一般論として少しコメントします。
※ 私が正しいことを言っている保証もないので、鵜呑みにしないで自分でもう一度調べて考えられることをオススメします。
■ 技術的な必然
- 単一の認証情報(ID/PW)をアプリに埋め込む場合、そのアプリの利用者は自由にその権限を(アプリの実装範囲を超えて)使うことができる可能性があることにまず注意しましょう
- 逆に、ユーザが個別にユーザ作成・ログインを行う場合は、個別の認証情報が個々のアプリに残ることになるので、ユーザ毎に異なる権限を設定できる余地があります。(余地はあるが、適切に運用していないと当然意味はないですが)。
■ アプリケーション的な話
- 誰が使うアプリなのか(家族しか使わないなら、単一の認証情報でも良いかもしれない→誰に何を見られても改ざんされても問題ない、とする。アプリも第三者に渡らないように管理する)
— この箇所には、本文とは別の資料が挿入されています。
(** [iter().all(|value| seen.insert(value))]. *)
Fixpoint all_new (seen : gset str) (values : list str) : bool :=
  match values with
  | [] => true
  | v :: rest => negb (bool_decide (v ∈ seen)) && all_new ({[v]} ∪ seen) rest
  end.
Definition unique_values (values : list str) : bool := all_new ∅ values.

Definition prompt_new (name : str) (arguments : list McpServerPromptArgument) :
    result McpServerPrompt McpContextValueError :=
  if negb (unique_values (map pr_name arguments)) then Err InvalidContextName
  else
    let? name := valid_name name in
    Ok {| mp_name := name; mp_title := None; mp_description := None; mp_arguments := arguments |}.
Definition prompt_with_title (title : str) (p : McpServerPrompt) : result McpServerPrompt McpContextValueError :=
  let? title := valid_metadata title in
  Ok {| mp_name := mp_name p; mp_title := Some title; mp_description := mp_description p; mp_arguments := mp_arguments p |}.
Definition prompt_with_description (description : str) (p : McpServerPrompt) :
    result McpServerPrompt McpContextValueError :=
  let? description := valid_metadata description in
  Ok {| mp_name := mp_name p; mp_title := mp_title p; mp_description := Some description; mp_arguments := mp_arguments p |}.

Definition prompt_wire (p : McpServerPrompt) : budgeted Value :=
  _ ← reserve_text (mp_name p);
  _ ← reserve_optional_text (mp_title p);
  _ ← reserve_optional_text (mp_description p);
  let value := map_insert ##"name" (VString (mp_name p)) [] in
  let value := optional_string ##"title" (mp_title p) value in
  let value := optional_string ##"description" (mp_description p) value in
  arguments ← collect_wires argument_wire (mp_arguments p);
  mret (VObject (map_insert ##"arguments" (VArray arguments) value)).

Inductive McpServerPromptRole : Type := PromptUser | PromptAssistant.
Definition role_wire (r : McpServerPromptRole) : str :=
  match r with PromptUser => ##"user" | PromptAssistant => ##"assistant" end.

Inductive McpServerPromptContent : Type :=
| ContentText (text : str)
| ContentImage (data : bytes) (mime_type : str)
| ContentAudio (data : bytes) (mime_type : str)
| ContentResource (contents : McpServerResourceContents)
| ContentResourceLink (resource : McpServerResource).

Definition content_image (data : bytes) (mime_type : str) : result McpServerPromptContent McpContextValueError :=
  let? mime_type := valid_mime_type mime_type in Ok (ContentImage data mime_type).
Definition content_audio (data : bytes) (mime_type : str) : result McpServerPromptContent McpContextValueError :=
  let? mime_type := valid_mime_type mime_type in Ok (ContentAudio data mime_type).

Definition media_wire (kind : str) (data : bytes) (mime_type : str) : budgeted Value :=
  _ ← reserve_base64 data;
  _ ← reserve_text mime_type;
  mret (VObject [(##"type", VString kind); (##"data", VString (base64 data)); (##"mimeType", VString mime_type)]).

(** [value\["type"\] = ..] of an object. *)
Definition with_field (name : str) (v value : Value) : Value :=
  match value with VObject fields => VObject (map_insert name v fields) | value => value end.

Definition content_wire (c : McpServerPromptContent) : budgeted Value :=
  match c with
  | ContentText text =>
      _ ← reserve_text text;
      mret (VObject [(##"type", VString ##"text"); (##"text", VString text)])
  | ContentImage data mime_type => media_wire ##"image" data mime_type
  | ContentAudio data mime_type => media_wire ##"audio" data mime_type
  | ContentResource contents =>
      resource ← contents_wire contents;
      mret (VObject [(##"type", VString ##"resource"); (##"resource", resource)])
  | ContentResourceLink resource =>
      value ← resource_wire resource;
      mret (with_field ##"type" (VString ##"resource_link") value)
  end.

Record McpServerPromptMessage : Type := { ms_role : McpServerPromptRole; ms_content : McpServerPromptContent }.
Definition message_user (content : McpServerPromptContent) : McpServerPromptMessage :=
  {| ms_role := PromptUser; ms_content := content |}.
Definition message_assistant (content : McpServerPromptContent) : McpServerPromptMessage :=
  {| ms_role := PromptAssistant; ms_content := content |}.
Definition message_wire (m : McpServerPromptMessage) : budgeted Value :=
  content ← content_wire (ms_content m);
  mret (VObject [(##"role", VString (role_wire (ms_role m))); (##"content", content)]).

Record McpServerPromptResult : Type := { ps_description : option str; ps_messages : list McpServerPromptMessage }.
Definition prompt_result_new (messages : list McpServerPromptMessage) : McpServerPromptResult :=
  {| ps_description := None; ps_messages := messages |}.
Definition prompt_result_with_description (description : str) (r : McpServerPromptResult) :
    result McpServerPromptResult McpContextValueError :=
  let? description := valid_metadata description in
  Ok {| ps_description := Some description; ps_messages := ps_messages r |}.
Definition prompt_result_wire (r : McpServerPromptResult) : budgeted Value :=
  _ ← reserve_optional_text (ps_description r);
  let value := optional_string ##"description" (ps_description r) [] in
  messages ← collect_wires message_wire (ps_messages r);
  mret (VObject (map_insert ##"messages" (VArray messages) value)).

(** ** Providers: [provider.rs] *)

Context `{HttpApi}.

Record McpContextCapabilities : Type := { cap_resources : bool; cap_prompts : bool }.
Definition capabilities_default : McpContextCapabilities := {| cap_resources := false; cap_prompts := false |}.
Definition with_resources (c : McpContextCapabilities) : McpContextCapabilities :=
  {| cap_resources := true; cap_prompts := cap_prompts c |}.
Definition with_prompts (c : McpContextCapabilities) : McpContextCapabilities :=
  {| cap_resources := cap_resources c; cap_prompts := true |}.
Definition bounded_json (v : Value) (max_bytes : nat) : option bytes :=
  match to_vec_bounded v max_bytes with Ok encoded => Some encoded | Err _ => None end.

Definition tool_success (content : Value) (max_bytes : nat) : option Value :=
  text ← bounded_json content max_bytes;
  if negb (valid_utf8 text) then None
  else Some (VObject [
    (##"content", VArray [VObject [(##"type", VString ##"text"); (##"text", VString text)]]);
    (##"structuredContent", content)
  ]).

Definition json_bytes (encoded : bytes) : Response :=
  with_headers (hm_insert CONTENT_TYPE (hv_from_static ##"application/json; charset=utf-8"))
    (response 200 (full_body encoded)).

Definition fixed_json_response (v : Value) : Response :=
  match bounded_json v MAX_PROTOCOL_ERROR_RESPONSE_BYTES with
  | Some encoded => json_bytes encoded
  | None => response 500 empty_body
  end.

Definition error_value (id : Value) (code : Z) (message : str) : Value := VObject [
  (##"jsonrpc", VString ##"2.0"); (##"id", id);
  (##"error", VObject [(##"code", VInt code); (##"message", VString message)])
].
Definition rpc_error_response (id : Value) (code : Z) (message : str) : Response :=
  fixed_json_response (error_value id code message).
Definition response_limit_error : Response :=
  rpc_error_response VNull (-32000) ##"response body exceeds configured limit".
Definition result_value (id result : Value) : Value :=
  VObject [(##"jsonrpc", VString ##"2.0"); (##"id", id); (##"result", result)].
Definition rpc_result_response (id result : Value) (max_bytes : nat) : Response :=
  match bounded_json (result_value id result) max_bytes with
  | Some encoded => json_bytes encoded
  | None => response_limit_error
  end.
End answers.

Definition audit_call `{AiApp} (X : Type) (c : call X) : Prop := match c with Statement _ _ => True | _ => False end.
(** The audit is all in the database. *)
Class AuditStatements `{AiApp} {E} (sink : ToolAuditSink E) : Prop := {
  approved_statements e : all_calls audit_call (record_approved e);
  outcome_statements e : all_calls audit_call (record_outcome e)
}.
#[export] Instance postgres_statements `{AiApp} : AuditStatements postgres_audit.
Proof.
  split; intros e; cbn [record_approved record_outcome postgres_audit].
  - unfold postgres_record_approved. destruct (validate_approval_event e); [|done].
    apply all_calls_try; [by split|]. intros n. destruct (n =? 1); [done|]. apply all_calls_try; [by split | done].
  - unfold postgres_record_outcome. destruct (validate_approval_event _); [|done].
    apply all_calls_try; [by split|]. intros n. destruct (n =? 1); [done|]. apply all_calls_try; [by split | done].
Qed.
Section server.
Context `{HttpApi, UrlApi, EncodingApi, JsonText} `{!EncodingLaws, !CompactLaws} `{!Serialize ErrorPayload}.
Context {ProviderError AdvisorError BudgetError ApprovalError : Type}.
Notation app := (@mcp_app _ ProviderError AdvisorError BudgetError ApprovalError).
Context {E : Type} {sink : @ToolAuditSink app E}.
Context (server : @McpServer _ _ _ ProviderError AdvisorError BudgetError ApprovalError).
Notation config := (mcp_config server).
Notation context := (mcp_context server).
(** A [usize]. *)
Context (limit_usize : Z.of_nat (max_response_bytes config) <= u64_max).

(** ** Results and errors of a message *)

Section message.
(** The calls before the message, the request without its body, and the message. *)
Context (counter : Z) (request : Request) (method : str) (params : Value).

Definition initialized : Value :=
  let caps := capabilities context in
  VObject [
    (##"protocolVersion", VString MCP_PROTOCOL_VERSION);
    (##"capabilities", VObject (
      (##"tools", VObject [(##"listChanged", VBool false)])
      :: (if cap_resources caps then [(##"resources", VObject [(##"subscribe", VBool false); (##"listChanged", VBool false)])] else [])
      ++ (if cap_prompts caps then [(##"prompts", VObject [(##"listChanged", VBool false)])] else [])));
    (##"serverInfo", VObject [(##"name", VString (server_name config)); (##"version", VString (server_version config))])
  ].
Definition permitted_definitions (permitted : gset str) : list (ToolDefinition Value) :=
  List.filter (fun d => bool_decide (tool_name d ∈ permitted)) (tool_definitions (mcp_registry server)).
Definition called (content : Value) : Value := VObject [
  (##"content", VArray [VObject [(##"type", VString ##"text"); (##"text", VString (compact content))]]);
  (##"structuredContent", content)
].

(** The values that the methods have as results. *)
Inductive result_for : Value -> Prop :=
| ResultInitialize : method = ##"initialize" -> result_for initialized
| ResultTools permitted :
    method = ##"tools/list" -> permitted_tools (mcp_access server) request = Some permitted ->
    result_for (VObject [(##"tools", VArray (map tool_value (permitted_definitions permitted)))])
| ResultResources resources :
    method = ##"resources/list" -> provide_resources context request = Some resources ->
    result_for (VObject [(##"resources", VArray (map resource_value resources))])
| ResultTemplates templates :
    method = ##"resources/templates/list" -> provide_templates context request = Some templates ->
    result_for (VObject [(##"resourceTemplates", VArray (map template_value templates))])
| ResultContents uri contents :
    method = ##"resources/read" -> parse_resource_uri params = Some uri ->
    provide_contents context request uri = Some contents ->
    result_for (VObject [(##"contents", VArray (map contents_value contents))])
| ResultPrompts prompts :
    method = ##"prompts/list" -> provide_prompts context request = Some prompts ->
    result_for (VObject [(##"prompts", VArray (map prompt_value prompts))])
| ResultPrompt name arguments prompt :
    method = ##"prompts/get" -> parse_prompt_get params = Some (name, arguments) ->
    provide_prompt context request name arguments = Some prompt ->
    result_for (prompt_result_value prompt)
| ResultCalled content : method = ##"tools/call" -> result_for (called content)
| ResultFailed : method = ##"tools/call" -> result_for tool_failure.

Definition METHODS : list str := [
  ##"initialize"; ##"tools/list"; ##"resources/list"; ##"resources/templates/list"; ##"resources/read"; ##"prompts/list";
  ##"prompts/get"; ##"tools/call"
].

(** What the context provider was asked for and did not give. *)
Definition provider_failed : Prop :=
  method = ##"resources/list" /\ provide_resources context request = None \/
  method = ##"resources/templates/list" /\ provide_templates context request = None \/
  (exists uri, method = ##"resources/read" /\ parse_resource_uri params = Some uri /\
     provide_contents context request uri = None) \/
  method = ##"prompts/list" /\ provide_prompts context request = None \/
  (exists name arguments, method = ##"prompts/get" /\ parse_prompt_get params = Some (name, arguments) /\
     provide_prompt context request name arguments = None).
(** * Heuristic mammography scorer of [src/utils/image_validator.py]

    A shallow embedding of the heuristic part of [AIImageValidator]:
    the five characteristic scorers and the aggregation that
    [_check_mammography_characteristics] performs on their results.

    Numbers.  The Python code computes with numpy floating-point values.
    The scorer is embedded once, over an abstract numeric carrier [Num T]
    (which also stands for the [float32] arrays of the contrast scorer),
    and instantiated twice:
    - [Num Q]: exact rational arithmetic, used for every universally
      quantified statement;
    - [Num float]: IEEE-754 binary64 ([PrimFloat]), used to run the code on
      the concrete numbers the specification quotes.
    The two differ by rounding, and on a division by zero: the mean of an
    empty array is [nan] in numpy and [0] in [Q].  Statements that depend
    on a mean therefore assume a non-empty array.

    OpenCV.  [cv2] is third-party code; every [cv2] entry point the scorer
    calls is a method of the class [Cv2] and may raise.

    Exceptions.  The scorers run in the error monad [result]; the body of
    the [try] of [_check_mammography_characteristics] threads the result
    dictionary through the calls, so that what was stored before an
    exception is still there when the [except] clause returns. *)

From Stdlib Require Import ZArith QArith Qabs Qminmax Qround Lqa Lia List Bool String.
From Stdlib Require Import Floats Uint63.
From stdpp Require Import gmap strings.
Import ListNotations.
(** [a === b] on numbers: NaN equals nothing. *)
Definition strict_eq (a b : jsnum) : bool :=
  match a, b with
  | Num x, Num y => (x =? y)%Z
  | _, _ => false
  end.

Inductive exn : Type :=
| TypeError
| SyntaxError.   (* the DOMException of [querySelector] for an invalid selector *)

Inductive Res (A : Type) : Type :=
| Ok (a : A)
| Throw (e : exn).

Arguments Ok {A} a.
Arguments Throw {A} e.

(** ** The page: elements, listeners, timers *)

(** A handle to an element is its position in the store. *)
Abbreviation node := nat (only parsing).

Record Element : Type := mkElement {
  tagName : string;
  classList : list string;
  childNodes : list node
}.

Definition with_classList (cl : list string) (e : Element) : Element :=
  {| tagName := tagName e; classList := cl; childNodes := childNodes e |}.

Definition with_childNodes (ch : list node) (e : Element) : Element :=
  {| tagName := tagName e; classList := classList e; childNodes := ch |}.

(** The arrow functions the class registers, one constructor per closure. *)
Inductive handler : Type :=
| OnPrevClick              (* () => this.prevSlide() *)
| OnNextClick              (* () => this.nextSlide() *)
| OnKeydown                (* (e) => { ArrowLeft: prevSlide; ArrowRight: nextSlide } *)
| OnTouchStart             (* (e) => { touchStartX = ... } *)
| OnTouchEnd               (* (e) => { touchEndX = ...; this.handleSwipe(...) } *)
| OnDotClick (index : nat) (* () => this.showSlide(index) *)
| OnTick.                  (* () => { this.nextSlide(); } *)

Inductive target : Type :=
| Doc
| El (n : node).

Record Event : Type := mkEvent {
  type : string;
  key : string;     (* e.key *)
  screenX : Z       (* e.changedTouches[0].screenX *)
}.

Record World : Type := mkWorld {
  (* the browser *)
  elements : list Element;                       (* a handle is a position here *)
  listeners : list (target * string * handler);  (* in registration order *)
  timers : list (nat * handler * nat);           (* armed intervals: id, callback, delay *)
  lastTimer : nat;                               (* last interval id handed out *)
  (* the fields of [this] *)
  slider : option node;
  slides : list node;
  prevBtn : option node;
  nextBtn : option node;
  dotsContainer : option node;
  currentIndex : jsnum;
  autoPlayInterval : option nat;
  (* the [let] variables of [init] captured by the touch listeners *)
  touchStartX : Z;
  touchEndX : Z
}.

Definition set_elements (x : list Element) (w : World) : World :=
  mkWorld x (listeners w) (timers w) (lastTimer w) (slider w) (slides w)
    (prevBtn w) (nextBtn w) (dotsContainer w) (currentIndex w)
    (autoPlayInterval w) (touchStartX w) (touchEndX w).

Definition set_listeners (x : list (target * string * handler)) (w : World) : World :=
  mkWorld (elements w) x (timers w) (lastTimer w) (slider w) (slides w)
    (prevBtn w) (nextBtn w) (dotsContainer w) (currentIndex w)
    (autoPlayInterval w) (touchStartX w) (touchEndX w).

Definition set_timers (x : list (nat * handler * nat)) (l : nat) (w : World) : World :=
  mkWorld (elements w) (listeners w) x l (slider w) (slides w)
    (prevBtn w) (nextBtn w) (dotsContainer w) (currentIndex w)
    (autoPlayInterval w) (touchStartX w) (touchEndX w).

Definition set_currentIndex (x : jsnum) (w : World) : World :=
  mkWorld (elements w) (listeners w) (timers w) (lastTimer w) (slider w) (slides w)
    (prevBtn w) (nextBtn w) (dotsContainer w) x
    (autoPlayInterval w) (touchStartX w) (touchEndX w).

Definition set_autoPlayInterval (x : option nat) (w : World) : World :=
  mkWorld (elements w) (listeners w) (timers w) (lastTimer w) (slider w) (slides w)
    (prevBtn w) (nextBtn w) (dotsContainer w) (currentIndex w)
    x (touchStartX w) (touchEndX w).

Definition set_touchStartX (x : Z) (w : World) : World :=
  mkWorld (elements w) (listeners w) (timers w) (lastTimer w) (slider w) (slides w)
    (prevBtn w) (nextBtn w) (dotsContainer w) (currentIndex w)
    (autoPlayInterval w) x (touchEndX w).

Definition set_touchEndX (x : Z) (w : World) : World :=
  mkWorld (elements w) (listeners w) (timers w) (lastTimer w) (slider w) (slides w)
    (prevBtn w) (nextBtn w) (dotsContainer w) (currentIndex w)
    (autoPlayInterval w) (touchStartX w) x.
- どういうデータを読み書きするのか(他人にばれたら困るような内容なのか)(秘密のルームが作れるべき、なら単一の認証情報だと難しいかもしれない)
→→ 例えば、「個人情報はかかないで下さい」とアプリでお願いしていても、書く人がいてそれの管理が不適切で漏洩などあれば、アプリ運用者の問題となることはありそう。
とりあえず認証したユーザーにだけ許可したら大丈夫だろうと思っているのですが、認証は匿名認証でも大丈夫なのでしょうか?
「とりあえず認証したユーザー」というのが何を指すのか次第ですが、それが「単一の認証をアプリに埋め込む」とすれば、
大丈夫かどうかは、上述の「アプリケーション的な話」次第かと思います。
1チャンネルのみのOpenなチャットで、全ての情報が全てのアプリ利用者に開示される仕様なら、問題ないかもしれないです。
「攻撃を防ぐために匿名認証させるー>認証しているかで全ての読み取り、書き込みを許可」という方法は効果的ですか?
これはどういう攻撃を防いでいるつもりかで、効果的かどうかが変わるでしょう。
何かしらのアクセス制御があれば「遊び程度のcracking」を防ぐ効果はあるでしょう。
ただ真面目にいたずらしようとしているケースに対応できるかは、
色々自分で攻撃の種類を想定して考える必要があります。